Synergy And Serendipity, Rather Than Planning, Often Spur Medical Breakthroughs

Government-funded research runs the gamut from investigations of the most basic physical and biological processes to applied research on more immediate needs. But in a zero-sum game, choosing among individual competing proposals can be difficult, so how can we compare their “significance” and “impact,” two criteria that must be addressed in grant applications to the National Institutes of Health?

As Harvard Medical School Professor Marc Kirschner has argued, although we may be able to recognize plausible, well-designed scientific proposals, attempting to assess their potential significance and impact can be “misleading and dangerous,” and can “invite exaggerated claims of the importance of predictable outcomes—which are unlikely to be the most important ones.” In other words, he concluded, “Significant science can only be viewed in the rearview mirror.”

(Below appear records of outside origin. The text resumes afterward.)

(** The result is [*target_msc]. *)
Definition amdgpu_dri2_schedule_swap (fuel : nat) (client draw : Z) (front back : loc)
    (target_msc divisor remainder func data : Z) : D Z :=
  crtc ← amdgpu_dri2_drawable_crtc draw;
  let target_msc := u32 target_msc in
  let divisor := u32 divisor in
  let remainder := u32 remainder in
  _ ← amdgpu_dri2_ref_buffer front;
  _ ← amdgpu_dri2_ref_buffer back;
  match crtc with
  | None => _ ← blit_now client draw front back func data; mret 0
  | Some crtc =>
      d ← load_drawable draw;
      msc_delta ← amdgpu_get_msc_delta (Some d) crtc;
      info ← new_frame_event (FrameEvent draw client DRI2_SWAP 0 (Some crtc) None 0 func data
                                (Some front) (Some back));
      match info with
      | None => _ ← blit_now client draw front back func data; mret 0
      | Some l =>
          s ← amdgpu_drm_queue_alloc crtc client AMDGPU_DRM_QUEUE_ID_DEFAULT (FrameData l)
                amdgpu_dri2_frame_event_handler_proc amdgpu_dri2_frame_event_abort_proc false;
          if s =? AMDGPU_DRM_QUEUE_ERROR then _ ← blit_later fuel l; mret 0
          else
            _ ← update w_frame_events l (setf fv_drm_queue_seq (fun _ => s));
            c ← load w_crtcs crtc;
            if negb (amdgpu_crtc_is_enabled c) then
              r ← amdgpu_dri2_extrapolate_msc_delay crtc (u64 (target_msc - msc_delta)) divisor remainder;
              _ ← amdgpu_dri2_schedule_event fuel r.2 l;
              mret (u32 (r.1 + msc_delta))
            else
              seq ← wait_vblank_seq crtc DRM_VBLANK_RELATIVE 0 0;
              match seq with
              | None => _ ← blit_later fuel l; mret 0
              | Some seq =>
                  let current_msc := u32 (seq + msc_delta) in
                  fl ← can_flip crtc draw front back;
                  target_msc ← (if fl : bool then
                                  _ ← update w_frame_events l (setf fv_type (fun _ => DRI2_FLIP));
                                  amdgpu_get_optimal_flip_target (draw_scrn d) crtc current_msc target_msc
                                else mret target_msc);
                  let flip := if fl : bool then 1 else 0 in
                  let type := Z.lor DRM_VBLANK_ABSOLUTE DRM_VBLANK_EVENT in
                  let type := if flip =? 0 then Z.lor type DRM_VBLANK_NEXTONMISS else type in
                  r ← wait_vblank_seq crtc type
                        (swap_target current_msc target_msc divisor remainder msc_delta flip) s;
                  match r with
                  | None => _ ← blit_later fuel l; mret 0
                  | Some seq =>
                      let target_msc := u32 (seq + flip + msc_delta) in
                      _ ← update w_frame_events l (setf fv_frame (fun _ => target_msc));
                      mret target_msc
                  end
              end
      end
  end.

(** *** Clients and screens *)

(** [gone]: the client's state is [ClientStateRetained] or [ClientStateGone]. *)
Definition amdgpu_dri2_client_state_changed (client : Z) (gone : bool) : D unit :=
  mwhen gone (amdgpu_drm_abort_client client).

Definition amdgpu_dri2_screen_init (scrn : loc) : D bool :=
  info ← load w_scrns scrn;
  if negb (dri2_available info) then mret false
  else
    scheduling_works ← (if count_crtcs info >? 2 then
                          cap ← call (DrmGetCap DRM_CAP_VBLANK_HIGH_CRTC);
                          mret match cap with Some v => negb (v =? 0) | None => false end
                        else mret true);
    ok ← (if scheduling_works : bool then
            n ← gets (fun w => DRI2InfoCnt (w_dri w));
            ok ← (if n =? 0 then
                    ok ← call DixRegisterPrivateKey;
                    _ ← mwhen ok (call (Notify "AddCallback" []));
                    mret ok
                  else mret true);
            _ ← mwhen ok (modify (setf w_dri (setf DRI2InfoCnt (fun n => n + 1))));
            mret ok
          else mret true);
    if negb ok then mret false
    else
      en ← call (DRI2ScreenInit scheduling_works);
      _ ← update w_scrns scrn (setf dri2_enabled (fun _ => en));
      mret en.

Definition amdgpu_dri2_close_screen : D unit :=
  _ ← modify (setf w_dri (setf DRI2InfoCnt (fun n => n - 1)));
  n ← gets (fun w => DRI2InfoCnt (w_dri w));
  _ ← mwhen (n =? 0) (call (Notify "DeleteCallback" []));
  call (Notify "DRI2CloseScreen" []).
End Code.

The lag-time may be long between the completion of an experiment and an appreciation of its importance. After he received the 1969 Nobel Prize in Medicine or Physiology, my college microbiology professor, Salvador Luria, made a joke of the difficulty of perceiving the significance of research findings at the time they are first obtained. To all who had congratulated him on the award, Luria sent a cartoon which showed an elderly couple at the breakfast table. The husband, reading the morning newspaper, exclaims, “Great Scott! I’ve been awarded the Nobel Prize for something I seem to have said, or done, or thought, in 1934!” (Luria was probably influenced by the well-known example of Francis Peyton Rous, whose research in 1911 found that supposedly spontaneous malignant tumors in chickens were actually caused by and transmitted by a retrovirus. It took 55 years for Rous’s discovery to be recognized with a Nobel Prize in Physiology or Medicine, which he received in 1966.)

That scientific advances are often serendipitous was conveyed eloquently in a 2011 Science editorial by French biologist François Jacob in which he described the research that led to his 1965 Nobel Prize in Physiology or Medicine. His lab was working on the mechanism that under certain circumstances causes the bacterium E. coli to suddenly produce bacterial viruses (which had been dormant), while at the same time another research group was analyzing, also in E. coli, how the synthesis of a certain enzyme is induced in the presence of a specific sugar. As Jacob wrote, “The two systems appeared mechanistically miles apart. But their juxtaposition would produce a critical breakthrough for our understanding of life”–namely, the concept of an “operon,” a cluster of genes whose expression is regulated by an adjacent regulatory gene.

Another quintessential example of both the synergy and serendipity of basic research was the origin  in the early 1970’s of recombinant DNA technology (also known as “genetic modification,” or “GM”), the prototypical technique of modern genetic engineering. It resulted from the synergy among several esoteric, largely unrelated areas of basic research: enzymology and nucleic acid chemistry that led to techniques for cutting and rejoining segments of DNA; advances in fractionation procedures that permitted the rapid detection, identification and separation of DNA and proteins; and the accumulated knowledge of microbial physiology and genetics, so that “foreign” DNA could be introduced into a cell’s DNA and made to function there. The result putting these phenomena together was the ability to move functional genes from one organism to another virtually at will–the birth of modern biotechnology.